Blog TO in Canada. “A condo sold at a substantial loss in Toronto in May shows just how much prices fluctuate in the city’s unpredictable real estate market. Located in The Beaches, this two-bedroom condo first sold for just under $1.5 million in April 2022. The unit was put back on the market less than two years later in February 2024 for just shy of $1.33 million. However, the condo failed to attract any buyers and was re-listed the next month for just under $1.25 million. Despite these price reductions, the unit failed to sell again, and was eventually put on the market for $999,000. After six days on the market, the condo finally sold for $1.19 million in May 2024 — exactly $305,000 less than it originally sold for just two years earlier.”

This Is Money. “The housing market is in the doldrums, according to surveyors and estate agents. Fewer buyers in the market are resulting in fewer sales and falling house prices, according to the latest survey by the Royal Institution of Chartered Surveyors (Rics). It revealed more of its members, comprising estate agents and surveyors, continued to see fewer buyer enquiries and fewer sales in June. East Anglia, alongside the South East and South West of England all returned clearly negative readings for house prices in June. David Hickman, a Rics member in South Devon paints a more dramatic picture, suggesting there are too many homes for sale and not enough buyers.”

“He said: ‘There hasn’t been a spring rush. Properties are coming to the market at below last year’s levels and quick reductions are needed to snag a buyer. Also long chains and long completion times. Redundancy adds to slow down and repossessions where higher fixed rates can’t be serviced. Too many new houses.’”

From Eureka Street. “The fundamental distortion in the Australian economy is extremely high house prices. It has created a damaging generational divide between those who were lucky enough to buy cheaply and those who are unlikely ever to be able to afford a house, or are saddled with long term burdensome mortgages. Just how bad the situation is was underlined by the US journalist Tucker Carlson when he visited the country recently. Although presumably well off, he said he was shocked by the prices – he initially thought they must be ‘in pesos or something’ – and noted that even he could not afford to purchase.”

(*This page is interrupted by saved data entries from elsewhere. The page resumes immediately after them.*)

Lemma validateJourney_spec def : error_free (validateJourney fmt def) ↔ journey_ok def.
Proof.
  unfold validateJourney. rewrite !error_free_app, !error_free_when, entry_issues_spec,
    settings_issues_spec, error_free_concat.
  rewrite (Forall_imap _ _ (λ n, (version_is def 2 = false → is_message n || is_delay n = true)
    ∧ body_ok (body n))) by (intros; apply node_issues_spec).
  assert (error_free (if version_is def 2 then validateGraph fmt def
      else when match last (nodes_of def) with Some n => is_delay n | None => false end
             [mkIssue Warning "마지막 노드가 대기입니다 — 발송 없이 종료됩니다"
                (Some (Z.of_nat (length (nodes_of def)) - 1)) None None None])
    ↔ (version_is def 2 = true → valid_graph def)) as ->.
  { destruct (version_is def 2).
    - rewrite (error_free_errors _ (validateGraph_level def)), validateGraph_spec. tauto.
    - split; [done|]. intros _. by destruct (match last _ with Some _ => _ | None => _ end). }
  assert (match schema_version def with None => false | Some _ => true end
          && negb (version_is def 1) && negb (version_is def 2) = false
    ↔ schema_version def = None ∨ version_is def 1 = true ∨ version_is def 2 = true) as ->.
  { destruct (schema_version def), (version_is def 1), (version_is def 2); simpl; intuition congruence. }
  rewrite Nat.eqb_neq, Z.ltb_ge, !List.Forall_forall.
  assert (∀ l, negb (length l =? 0)%nat && negb (existsb is_message l) = false
    ↔ (length l ≠ 0%nat → Exists (λ n, is_message n = true) l)) as ->.
  { intros l. rewrite Exists_exists. split.
    - intros H Hl. apply Nat.eqb_neq in Hl. rewrite Hl in H. simpl in H. b2p.
      apply existsb_exists in H as (n&?&?). exists n. by rewrite list_elem_of_In.
    - intros H. destruct (length l =? 0)%nat eqn:E; [done|]. simpl. apply negb_false_iff.
      apply Nat.eqb_neq in E. destruct (H E) as (n&?&?). apply existsb_exists. exists n.
      by rewrite list_elem_of_In in *. }
  split.
  - intros (Hv&He&Hs1&Hs2&Hn&Hm&Hg&Hs). split; try done.
    + lia.
    + apply List.Forall_forall. intros n Hin. by apply Hn.
    + intros Hv2. apply List.Forall_forall. intros n Hin. by apply Hn.
    + auto.
  - intros [Hv He Hs Hb Hl Hm Hg Hset]. rewrite List.Forall_forall in Hb.
    split_and!; try done; try lia.
    intros n Hin. split; [|auto]. intros Hv2. specialize (Hl Hv2).
    rewrite List.Forall_forall in Hl. auto.
Qed.
End ValidGraph.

“The problem has no obvious solution because governments will not change the negative gearing and capital gains tax mix that triggered the bubble in the first place. They know it would be electoral suicide. The other main factor, interest rates, governments do not control – the central bank does. So what they do instead is tinker at the edges, talking about the availability of land and giving limited hand-outs to first home buyers. The first option is usually short circuited by property developers who are big funders of political parties. The second option just drives prices up more, or at least puts a floor under them.”

“It does seem to be a problem for English speaking colonies, and also the UK. The same cul-de-sac faces Canada and its government is similarly impotent. Like Australia, house prices have approximately tripled over the last two decades, fuelled by the combination of aggressive bank lending and, until recently, falling interest rates. Canada has the same mix of relatively modest government debt and soaring household debt that is the case in Australia.”

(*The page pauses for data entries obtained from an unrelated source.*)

(* ===== verification/JourneyProps.v ===== *)
(** * Properties of journey definitions

    The validator accepts exactly the well-formed journeys, an accepted graph
    has one way on from every output port and no path longer than its number of
    steps, reading a v1 list as a graph keeps it acceptable, and a published
    A/B allocation never changes over a history of accepted versions. *)

From Stdlib Require Import Ascii QArith.
From stdpp Require Import pretty.
From S2P Require Import Prelude JsVal Graph BranchCondition JourneyModel.

#[global] Open Scope Z_scope.

(** ** Acceptance *)

(** [validateBranchCondition] reports nothing exactly on the conditions of
    the grammar [branch_ok]: version 1, one to twenty groups of one to fifty
    conditions, the two condition forms with their value types, real calendar
    dates, and no property beyond the ones named. *)
Theorem validateBranchCondition_accepts dsl :
  validateBranchCondition dsl = [] ↔ branch_ok dsl.
Proof. apply validateBranchCondition_spec. Qed.

(** C3. [validateJourney] reports no error exactly on the well-formed journeys:
    a known version, a complete entry rule, 1 to 65,535 steps each valid for its
    type (one message channel with its content, bounded durations, whole A/B
    percentages summing to one hundred), only messages and delays in a v1 list,
    a valid graph in v2, and valid settings. *)
Theorem validateJourney_accepts fmt def :
  hasErrors (validateJourney fmt def) = false ↔ journey_ok fmt def.
Proof. apply validateJourney_spec. Qed.

(** ** Paths of an accepted graph *)

Lemma acyclic_path {A} (R : relation A) n x y :
  (∀ z, ¬ tc R z z) → nsteps R n x y →
  ∃ l, length l = S n ∧ NoDup l ∧ ∀ z, z ∈ l → rtc R x z.
Proof.
  intros Hac. induction 1 as [x|n x z y Hxz _ (l&Hl&Hnd&Hr)].
  - exists [x]. split_and!; [done|apply NoDup_singleton|]. by intros z ->%list_elem_of_singleton.
  - exists (x :: l). simpl. split_and!; [lia| |].
    + apply NoDup_cons. split; [|done]. intros Hx. apply (Hac x). eapply tc_rtc_r; [by apply tc_once|auto].
    + intros w [->|Hw]%elem_of_cons; [done|]. apply rtc_l with z; auto.
Qed.

(** C4. In an accepted v2 journey a customer at any output port has exactly one
    edge to follow, and every path from the start ends: it takes fewer steps
    than the journey has nodes. *)
Theorem accepted_graph_runs fmt def :
  hasErrors (validateJourney fmt def) = false → version_is def 2 = true →
  ∃ s es, start_node_id def = Some s ∧ edges def = Some es
    ∧ (∀ id port, has_port fmt def id port →
        ∃ e, In e es ∧ source e = id ∧ source_port e = port
             ∧ ∀ e', In e' es → source e' = id → source_port e' = port → e' = e)
    ∧ (∀ x, step_id def x → rtc (edge_rel es) s x)
    ∧ ∀ n y, nsteps (edge_rel es) n s y → (n < length (nodes_of def))%nat.
Proof.
  intros [_ _ _ _ _ _ Hg _]%validateJourney_spec Hv.
  destruct (Hg Hv) as [Hids (s&es&Hs&Hes&Hstep&He&Hac&Hr)].
  exists s, es. split_and!; try done.
  - intros id port Hp. apply (ve_total _ _ _ He) in Hp as Hin.
    apply in_map_iff in Hin as (e&[= Hsrc Hport]&Hin). exists e. split_and!; try done.
    intros e' Hin' Hs' Hp'. eapply NoDup_map_eq; [exact (ve_unique _ _ _ He)|done|done|].
    unfold edge_key. congruence.
  - intros n y Hn. apply acyclic_path in Hn as (l&Hl&Hnd&Hreach); [|done].
    assert (S n <= length (nodes_of def))%nat; [|lia].
    rewrite <- Hl, <- (length_map Some l), <- (length_map node_id (nodes_of def)).
    apply NoDup_incl_length.
    + apply NoDup_ListNoDup, NoDup_fmap_2; [apply _|done].
    + intros o (z&<-&Hz)%in_map_iff. apply list_elem_of_In, Hreach in Hz.
      destruct (rtc_inv_r _ _ Hz) as [<-|(w&_&e&Hin&_&Ht)]; [done|].
      by apply (ve_target _ _ _ He e).
Qed.

(** A small v2 journey: a branch, a message on each side. *)
Definition push_node (id : string) : JourneyNode :=
  mkNode (Some id) (NMessage (mkMessage (Some (mkPush (Some "t") (Some "b") None None)) None None)).
Definition branch_condition : jsval :=
  JObj [("version", JNum (NInt 1)); ("operator", JStr "AND");
        ("groups", JArr [JObj [("operator", JStr "OR");
          ("conditions", JArr [JObj [("type", JStr "attribute"); ("key", JStr "tier");
                                     ("op", JStr "eq"); ("value", JStr "gold")]])]])].
Definition branch_journey : JourneyDefinition :=
  mkDefinition (Some (NInt 2)) (Some (mkEntry (Some "blast") (Some "seg") None))
    (Some [mkNode (Some "b") (NBranch (mkBranch branch_condition)); push_node "m"; push_node "n"])
    (Some "b")
    (Some [mkEdge "e1" "b" "true" (Some "m"); mkEdge "e2" "b" "false" (Some "n");
           mkEdge "e3" "m" "next" (Some "n"); mkEdge "e4" "n" "next" None])
    None (Some (mkSettings (Some "marketing") RNever)).

Lemma accepted_graph_runs_witness :
  hasErrors (validateJourney (λ _, "") branch_journey) = false
  ∧ ∃ s es, start_node_id branch_journey = Some s ∧ edges branch_journey = Some es
      ∧ ∀ n y, nsteps (edge_rel es) n s y → (n < 3)%nat.
Proof.
  assert (hasErrors (validateJourney (λ _, "") branch_journey) = false) as H by (vm_compute; reflexivity).
  split; [exact H|].
  destruct (accepted_graph_runs (λ _, "") branch_journey H eq_refl) as (s&es&Hs&He&_&_&Hn).
  exists s, es. split; [exact Hs|]. split; [exact He|]. exact Hn.
Defined.

(** ** Reading a v1 list as a graph *)

Lemma pretty_N_go_length k x s :
  (x < 10 ^ N.of_nat k)%N → (String.length (pretty_N_go x s) <= k + String.length s)%nat.
Proof.
  revert x s. induction k as [|k IH]; intros x s Hx.
  - assert (x = 0)%N as -> by (simpl in Hx; lia). by rewrite pretty_N_go_0.
  - destruct (decide (x = 0)%N) as [->|Hne]; [rewrite pretty_N_go_0; lia|].
    rewrite pretty_N_go_step by lia. etrans; [apply IH|simpl; lia].
    apply N.Div0.div_lt_upper_bound. rewrite Nat2N.inj_succ, N.pow_succ_r' in Hx. done.
Qed.

Lemma pretty_nat_length k (n : nat) :
  (0 < k)%nat → (N.of_nat n < 10 ^ N.of_nat k)%N → (String.length (pretty n) <= k)%nat.
Proof.
  intros Hk Hn. unfold pretty, pretty_nat, pretty, pretty_N. case_decide; [simpl; lia|].
  pose proof (pretty_N_go_length k (N.of_nat n) "" Hn). simpl in *. lia.
Qed.

Definition lid (i : nat) : string := "legacy-" +:+ pretty i.

Lemma lid_inj i j : lid i = lid j → i = j.
Proof. unfold lid. intros H. by simplify_eq. Qed.

Section Legacy.
Context (fmt : Q → string) (def : JourneyDefinition).
Context (Hno : Forall (λ n, node_id n = None) (nodes_of def)).
Context (Hlin : Forall (λ n, is_message n || is_delay n = true) (nodes_of def)).
Context (Hsize : 1 <= Z.of_nat (length (nodes_of def)) <= 65535).

Let graph_nodes : list JourneyNode :=
  imap (λ i node, mkNode (Some (legacy_id i node)) (body node)) (nodes_of def).
Let g : JourneyDefinition :=
  mkDefinition (Some (NInt 2)) (entry def) (Some graph_nodes) (head graph_nodes ≫= node_id)
    (Some (legacy_edges graph_nodes)) (exit def) (settings def).

Lemma graph_node i n :
  graph_nodes !! i = Some n ↔ ∃ m, nodes_of def !! i = Some m ∧ n = mkNode (Some (lid i)) (body m).
Proof.
  unfold graph_nodes. rewrite list_lookup_imap, fmap_Some. split.
  - intros (m&Hm&->). exists m. split; [done|].
    unfold legacy_id, lid. rewrite (Forall_lookup_1 _ _ _ _ Hno Hm). done.
  - intros (m&Hm&->). exists m. split; [done|].
    unfold legacy_id, lid. rewrite (Forall_lookup_1 _ _ _ _ Hno Hm). done.
Qed.

Lemma graph_edge_at i e :
  legacy_edges graph_nodes !! i = Some e ↔
  (i < length (nodes_of def))%nat
  ∧ e = mkEdge ("legacy-edge-" +:+ pretty i) (lid i) "next"
          (if decide (S i < length (nodes_of def))%nat then Some (lid (S i)) else None).
Proof.
  unfold legacy_edges. rewrite list_lookup_imap, fmap_Some.
  assert (∀ j, (graph_nodes !! j ≫= node_id) = if decide (j < length (nodes_of def))%nat then Some (lid j) else None) as Hj.
  { intros j. case_decide as H.
    - apply lookup_lt_is_Some in H as [m Hm].
      assert (graph_nodes !! j = Some (mkNode (Some (lid j)) (body m))) as -> by (apply graph_node; eauto). done.
    - assert (graph_nodes !! j = None) as ->; [|done].
      apply lookup_ge_None. unfold graph_nodes. rewrite length_imap. lia. }
  split.
  - intros (n&Hn&->). pose proof (Hj (S i)) as HS. rewrite HS. apply graph_node in Hn as (m&Hm&->).
    apply lookup_lt_Some in Hm as Hlt. done.
  - intros [Hlt ->]. apply lookup_lt_is_Some in Hlt as [m Hm].
    exists (mkNode (Some (lid i)) (body m)). split; [apply graph_node; eauto|]. by rewrite (Hj (S i)).
Qed.

Lemma graph_step x : step_id g x ↔ ∃ i, (i < length (nodes_of def))%nat ∧ x = lid i.
Proof.
  unfold step_id. simpl. rewrite in_map_iff. setoid_rewrite <- list_elem_of_In.
  setoid_rewrite list_elem_of_lookup. split.
  - intros (n&Hn&i&Hi). apply graph_node in Hi as (m&Hm&->). simpl in Hn. simplify_eq.
    exists i. split; [by eapply lookup_lt_Some|done].
  - intros (i&Hlt&->). apply lookup_lt_is_Some in Hlt as [m Hm].
    exists (mkNode (Some (lid i)) (body m)). split; [done|]. exists i. apply graph_node. eauto.
Qed.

“Over two million taxpayers in Australia, about a fifth of the total, are property investors while 3.25 million Australians own investment properties. That is an awful lot of people who are punting on an investment that is not very logical. A comment made by this writer’s brother, who owns an investment property, underlined to me the dubious nature of relying on negative gearing. He lamented that things had gone ‘wrong’ because the rent on the property actually covered the interest costs and other expenses, so he did not get a tax deduction. He considered this to be a failure.”

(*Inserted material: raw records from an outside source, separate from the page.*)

(* ===== verification/GraphEdits.v ===== *)
(** * Editing a journey graph: every edit keeps it sound

    One lemma per operation of [JourneyGraph]: from a sound graph, what the
    operation returns is sound. *)

From Stdlib Require Import Ascii QArith.
From stdpp Require Import pretty.
From S2P Require Import Prelude JsVal Graph BranchCondition JourneyModel JourneyGraph GraphSound.

#[global] Open Scope Z_scope.

Section Edits.
Context (fmt : Q → string).

Abbreviation sound := (sound fmt).
Abbreviation ports := (ports fmt).
Abbreviation has_out := (has_out fmt).

(** ** Retargeting edges *)

Definition retarget (h : JourneyEdge → option string) (l : list JourneyEdge) : list JourneyEdge :=
  map (λ e, set_target (h e) e) l.

Lemma retarget_ids h l : map edge_id (retarget h l) = map edge_id l.
Proof. unfold retarget. rewrite map_map. by apply map_ext. Qed.
Lemma retarget_keys h l : map edge_key (retarget h l) = map edge_key l.
Proof. unfold retarget. rewrite map_map. by apply map_ext. Qed.
Lemma retarget_In h l e' : In e' (retarget h l) ↔ ∃ e, In e l ∧ e' = set_target (h e) e.
Proof. unfold retarget. rewrite in_map_iff. naive_solver. Qed.
Lemma retarget_blank h l :
  Forall (λ e, blank (edge_id e) = false) l → Forall (λ e, blank (edge_id e) = false) (retarget h l).
Proof. intros H. unfold retarget. apply Forall_map. eapply Forall_impl; [exact H|done]. Qed.
Lemma retarget_rel h l x y : edge_rel (retarget h l) x y ↔ ∃ e, In e l ∧ source e = x ∧ h e = Some y.
Proof.
  unfold edge_rel. split.
  - intros (e'&(e&He&->)%retarget_In&<-&Ht). by exists e.
  - intros (e&He&<-&Ht). exists (set_target (h e) e). split; [apply retarget_In; eauto|done].
Qed.

Lemma update_first_map {A} (p : A → bool) (f : A → A) l :
  List.NoDup l → (∀ x y, In x l → In y l → p x = true → p y = true → x = y) →
  update_first p f l = map (λ x, if p x then f x else x) l.
Proof.
  induction l as [|x l IH]; [done|]. intros [Hx Hnd]%NoDup_cons_iff Hu. simpl. destruct (p x) eqn:Ep.
  - f_equal. rewrite <- (map_id l) at 1. apply map_ext_in. intros y Hy. destruct (p y) eqn:Ey; [|done].
    assert (x = y) as -> by (apply Hu; [by left|by right|done|done]). done.
  - f_equal. apply IH; [done|]. intros a b Ha Hb. apply Hu; by right.
Qed.

Lemma edges_NoDup g : sound g → List.NoDup (g_edges g).
Proof. intros Hs. eapply NoDup_map_inv, so_edge_nodup, Hs. Qed.

Lemma set_target_same e : set_target (target e) e = e.
Proof. by destruct e. Qed.

(** An update of the edges that satisfy [p], one of which there is at most *)
Lemma update_retarget g p t :
  sound g → (∀ x y, In x (g_edges g) → In y (g_edges g) → p x = true → p y = true → x = y) →
  update_first p (set_target t) (g_edges g) = retarget (λ e, if p e then t else target e) (g_edges g).
Proof.
  intros Hs Hu. rewrite update_first_map; [|by apply edges_NoDup|done]. apply map_ext. intros e.
  destruct (p e); [done|]. by rewrite set_target_same.
Qed.

Lemma by_id_unique g k x y :
  sound g → In x (g_edges g) → In y (g_edges g) → String.eqb (edge_id x) k = true → String.eqb (edge_id y) k = true → x = y.
Proof. intros Hs Hx Hy Ex Ey. b2p. eapply (NoDup_map_eq edge_id); [apply Hs|done|done|congruence]. Qed.
Lemma by_key_unique g s p x y :
  sound g → In x (g_edges g) → In y (g_edges g) → leaves s p x = true → leaves s p y = true → x = y.
Proof.
  unfold leaves. intros Hs Hx Hy Ex Ey. b2p. eapply (NoDup_map_eq edge_key); [apply (so_unique _ _ Hs)|done|done|].
  unfold edge_key. congruence.
Qed.

Lemma sound_source g e : sound g → In e (g_edges g) → In (source e) (ids_of g).
Proof. intros Hs He. destruct (so_source _ _ Hs e He) as (n&Hn&<-&_). by apply in_map. Qed.

(** Retargeted edges on the same steps *)
Lemma retarget_sound g h start :
  sound g → (∀ e t, In e (g_edges g) → h e = Some t → In t (ids_of g)) →
  (∀ x, ¬ tc (edge_rel (retarget h (g_edges g))) x x) →
  (∃ s, start = Some s ∧ In s (ids_of g) ∧ ∀ x, In x (ids_of g) → rtc (edge_rel (retarget h (g_edges g))) s x) →
  sound (with_graph g (g_nodes g) start (retarget h (g_edges g))).
Proof.
  intros Hs Ht Hac Hst. split; simpl.
  - apply Hs.
  - apply Hs.
  - apply retarget_blank, Hs.
  - rewrite retarget_ids. apply Hs.
  - intros e' (e&He&->)%retarget_In. by apply (so_source _ _ Hs e).
  - intros e' t (e&He&->)%retarget_In Het. by eapply Ht.
  - rewrite retarget_keys. apply Hs.
  - intros id port. rewrite retarget_keys. apply (so_total _ _ Hs).
  - exact Hac.
  - exact Hst.
Qed.

(** ** Inserting a step *)

(** A step the editor may insert: a new name, and outputs with names of their own *)
Record insertable (g : GraphDefinition) (node : GraphNode) : Prop := {
  in_good : good_id (gn_id node);
  in_ports : ports (gn_body node) ≠ [];
  in_distinct : List.NoDup (ports (gn_body node)) }.

(** The ids [newJourneyId] makes are new ([crypto.randomUUID]). *)
Record fresh_ids (newId : nat → string) (g : GraphDefinition) : Prop := {
  fr_blank k : blank (newId k) = false;
  fr_inj k k' : newId k = newId k' → k = k';
  fr_new k : ¬ In (newId k) (map edge_id (g_edges g)) }.

Lemma port_edges_In newId id b t e :
  In e (port_edges fmt newId id b t) ↔ ∃ k p, ports b !! k = Some p ∧ e = mkEdge (newId k) id p t.
Proof.
  unfold port_edges. rewrite <- list_elem_of_In, elem_of_lookup_imap. split.
  - intros (k&p&->&Hp). eauto.
  - intros (k&p&Hp&->). eauto.
Qed.
Lemma port_edges_keys newId id b t : map edge_key (port_edges fmt newId id b t) = map (λ p, (id, p)) (ports b).
Proof.
  unfold port_edges. apply list_eq. intros i. rewrite !list_lookup_fmap, list_lookup_imap. by destruct (ports b !! i).
Qed.
Lemma port_edges_ids newId id b t x :
  In x (map edge_id (port_edges fmt newId id b t)) → ∃ k, x = newId k.
Proof. intros (e&<-&(k&p&_&->)%port_edges_In)%in_map_iff. by exists k. Qed.
Lemma port_edges_NoDup newId id b t :
  (∀ k k', newId k = newId k' → k = k') → List.NoDup (map edge_id (port_edges fmt newId id b t)).
Proof.
  intros Hinj. apply NoDup_ListNoDup, NoDup_alt. intros i j x Hi Hj. unfold port_edges in *.
  rewrite list_lookup_fmap, list_lookup_imap in Hi, Hj.
  destruct (ports b !! i); [|done]. destruct (ports b !! j); [|done]. simpl in *. apply Hinj. congruence.
Qed.

Section Insert.
Context (newId : nat → string) (g : GraphDefinition) (node : GraphNode) (h : JourneyEdge → option string)
  (t start : option string) (r : string → Z) (m : Z).
Let n := gn_id node.
Let edges' := retarget h (g_edges g) ++ port_edges fmt newId n (gn_body node) t.
Let R := edge_rel (g_edges g).
Let R' := edge_rel edges'.

Context (Hs : sound g) (Hi : insertable g node) (Hf : fresh_ids newId g) (Hnew : ¬ In n (ids_of g)).
Context (Ht : ∀ s, t = Some s → In s (ids_of g)).
Context (Hh : ∀ e, In e (g_edges g) → h e = target e ∨ h e = Some n ∧ target e = t).
Context (Hstart : start = Some n ∧ g_start g = t ∨ start = g_start g ∧ ∃ e, In e (g_edges g) ∧ h e = Some n).
Context (Hr : ∀ x y, R x y → r x < r y).
Context (Hm : ∀ e, In e (g_edges g) → h e = Some n → 2 * r (source e) < m).
Context (Hm' : ∀ s, t = Some s → m < 2 * r s).

Lemma insert_rel x y :
  R' x y ↔ (∃ e, In e (g_edges g) ∧ source e = x ∧ h e = Some y) ∨ x = n ∧ t = Some y.
Proof.
  unfold R', edges', edge_rel. split.
  - intros (e&[(e0&He0&->)%retarget_In|(k&p&_&->)%port_edges_In]%in_app_iff&<-&Hy); [left; by exists e0|by right].
  - intros [(e&He&<-&Hy)|[-> Hy]].
    + exists (set_target (h e) e). split; [apply in_app_iff; left; apply retarget_In; eauto|done].
    + destruct (ports (gn_body node)) as [|p l] eqn:Ep; [by destruct (in_ports _ _ Hi)|].
      exists (mkEdge (newId 0%nat) n p t). split; [|done]. apply in_app_iff. right. apply port_edges_In.
      exists 0%nat, p. by rewrite Ep.
Qed.

Lemma insert_old_step x y : R x y → rtc R' x y.
Proof.
  intros (e&He&<-&Hy). destruct (Hh e He) as [Hsame|[Hn Htt]].
  - apply rtc_once, insert_rel. left. exists e. split_and!; [done|done|congruence].
  - apply rtc_l with n; [apply insert_rel; left; by exists e|]. apply rtc_once, insert_rel. right. split; [done|congruence].
Qed.
Lemma insert_old_path x y : rtc R x y → rtc R' x y.
Proof. induction 1 as [|x y z Hxy _ IH]; [done|]. etrans; [by apply insert_old_step|done]. Qed.

Lemma insert_acyclic x : ¬ tc R' x x.
Proof.
  apply (rank_acyclic edges' (λ x, if String.eqb x n then m else 2 * r x)). intros a b Hab.
  apply insert_rel in Hab as [(e&He&<-&Hb)|[-> Hb]].
  - assert (String.eqb (source e) n = false) as ->.
    { apply String.eqb_neq. intros E. apply Hnew. rewrite <- E. by apply sound_source. }
    destruct (Hh e He) as [Hsame|[Hn Htt]].
    + assert (String.eqb b n = false) as ->.
      { apply String.eqb_neq. intros ->. apply Hnew. eapply (so_target _ _ Hs e); [done|congruence]. }
      assert (r (source e) < r b); [|lia]. apply Hr. exists e. split_and!; [done|done|congruence].
    + assert (b = n) as -> by congruence. rewrite String.eqb_refl. by apply Hm.
  - rewrite String.eqb_refl. assert (String.eqb b n = false) as ->; [|by apply Hm'].
    apply String.eqb_neq. intros ->. apply Hnew. by apply Ht.
Qed.

Lemma insert_sound : sound (with_graph g (g_nodes g ++ [node]) start edges').
Proof.
  assert (ids_of (with_graph g (g_nodes g ++ [node]) start edges') = ids_of g ++ [n]) as Hids
    by (unfold ids_of; simpl; by rewrite map_app).
  split; rewrite ?Hids; cbn [g_nodes g_edges g_start with_graph].
  - apply Forall_app. split; [apply Hs|]. repeat constructor; apply Hi.
  - apply List.NoDup_app; [apply Hs|repeat constructor; by intros []|]. by intros x Hx [<-|[]].
  - apply Forall_app. split; [apply retarget_blank, Hs|]. apply Forall_forall.
    intros e (k&p&_&->)%list_elem_of_In%port_edges_In. apply Hf.
  - unfold edges'. rewrite map_app, retarget_ids. apply List.NoDup_app; [apply Hs|apply port_edges_NoDup, Hf|].
    intros x Hx (k&->)%port_edges_ids. by apply (fr_new _ _ Hf k).
  - intros e [(e0&He0&->)%retarget_In|(k&p&Hp&->)%port_edges_In]%in_app_iff.
    + destruct (so_source _ _ Hs e0 He0) as (nd&Hnd&Hid&Hp). exists nd. split; [apply in_app_iff; by left|done].
    + exists node. split; [apply in_app_iff; right; by left|]. split; [done|]. by eapply list_elem_of_In, list_elem_of_lookup_2.
  - intros e s [(e0&He0&->)%retarget_In|(k&p&Hp&->)%port_edges_In]%in_app_iff Hes; simpl in Hes; apply in_app_iff.
    + destruct (Hh e0 He0) as [Hsame|[Hn _]]; [left; eapply (so_target _ _ Hs e0); [done|congruence]|right; left; congruence].
    + left. by apply Ht.
  - unfold edges'. rewrite map_app, retarget_keys, port_edges_keys. apply List.NoDup_app; [apply Hs| |].
    + apply NoDup_ListNoDup, NoDup_fmap_2; [intros ?? [=]; done|]. by apply NoDup_ListNoDup, Hi.
    + intros k (e&<-&He)%in_map_iff (p&Hk&_)%in_map_iff. unfold edge_key in Hk. injection Hk as Hk _.
      apply Hnew. rewrite Hk. by apply sound_source.
  - intros id port (nd&[Hnd|[<-|[]]]%in_app_iff&Hid&Hp); unfold edges'; rewrite map_app, in_app_iff, retarget_keys.
    + left. apply (so_total _ _ Hs). by exists nd.
    + right. rewrite port_edges_keys. apply in_map_iff. exists port. split; [by rewrite <- Hid|done].
  - apply insert_acyclic.
  - destruct (so_start _ _ Hs) as (s&Hgs&Hsin&Hreach). destruct Hstart as [[-> Hst]|[-> (e&He&Hen)]].
    + exists n. split; [done|]. split; [apply in_app_iff; right; by left|].
      intros x [Hx|[<-|[]]]%in_app_iff; [|done]. apply rtc_l with s; [|by apply insert_old_path, Hreach].
      apply insert_rel. right. split; [done|congruence].
    + exists s. split; [done|]. split; [apply in_app_iff; by left|].
      intros x [Hx|[<-|[]]]%in_app_iff; [by apply insert_old_path, Hreach|].
      apply rtc_r with (source e); [by apply insert_old_path, Hreach, sound_source|].
      apply insert_rel. left. by exists e.
Qed.
End Insert.

(** The name of the entry's edge is not that of an edge: the loop stops in time. *)
Definition longer (k : nat) (u : string) : bool := Nat.leb k (String.length u).
Lemma fresh_entry_new fuel used id :
  (length (List.filter (longer (String.length id)) used) < fuel)%nat → ¬ In (fresh_entry fuel used id) used.
Proof.
  revert id. induction fuel as [|fuel IH]; intros id Hlt; [lia|]. simpl.
  destruct (String_in id used) eqn:E; b2p; [|done]. apply IH.
  rewrite str_length_app. cbn [String.length]. set (k := String.length id) in *.
  assert (∀ l, (length (List.filter (longer (k + 1)) l) <= length (List.filter (longer k) l))%nat
    ∧ (In id l → (length (List.filter (longer (k + 1)) l) < length (List.filter (longer k) l))%nat)) as Hc.
  { assert (∀ u, longer (k + 1) u = true → longer k u = true) as Hmono by (intros u; unfold longer; rewrite !Nat.leb_le; lia).
    assert (longer k id = true ∧ longer (k + 1) id = false) as [Hk Hk']
      by (unfold longer; rewrite Nat.leb_le, Nat.leb_gt; unfold k; lia).
    induction l as [|u l [IHle IHlt]]; [by split|]. cbn [List.filter]. specialize (Hmono u).
    destruct (longer (k + 1) u) eqn:E1, (longer k u) eqn:E2; cbn [length];
      try (discriminate Hmono; reflexivity); (split; [lia|]); intros [->|Hin]; try congruence;
      try (specialize (IHlt Hin)); lia. }
  destruct (Hc used) as [_ Hc']. specialize (Hc' E). lia.
Qed.
Lemma entryEdgeId_new g : ¬ In (entryEdgeId g) (map edge_id (g_edges g)).
Proof.
  unfold entryEdgeId. apply fresh_entry_new.
  assert (∀ (p : string → bool) l, (length (List.filter p l) <= length l)%nat) as Hl.
  { intros p l. induction l as [|u l IH]; simpl; [done|]. destruct (p u); simpl; lia. }
  pose proof (Hl (longer (String.length ENTRY_EDGE_ID)) (map edge_id (g_edges g))). lia.
Qed.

“What kind of investment relies on losing money? One that is a punt on sharp rises in the capital value, which is perfectly sound – until it isn’t. If property prices start to fall dramatically, expect investors to bail out with great speed as they start to realise the implications of their gamble. Should that happen, property investment would go from being the nation’s greatest financial distortion to its greatest vulnerability.”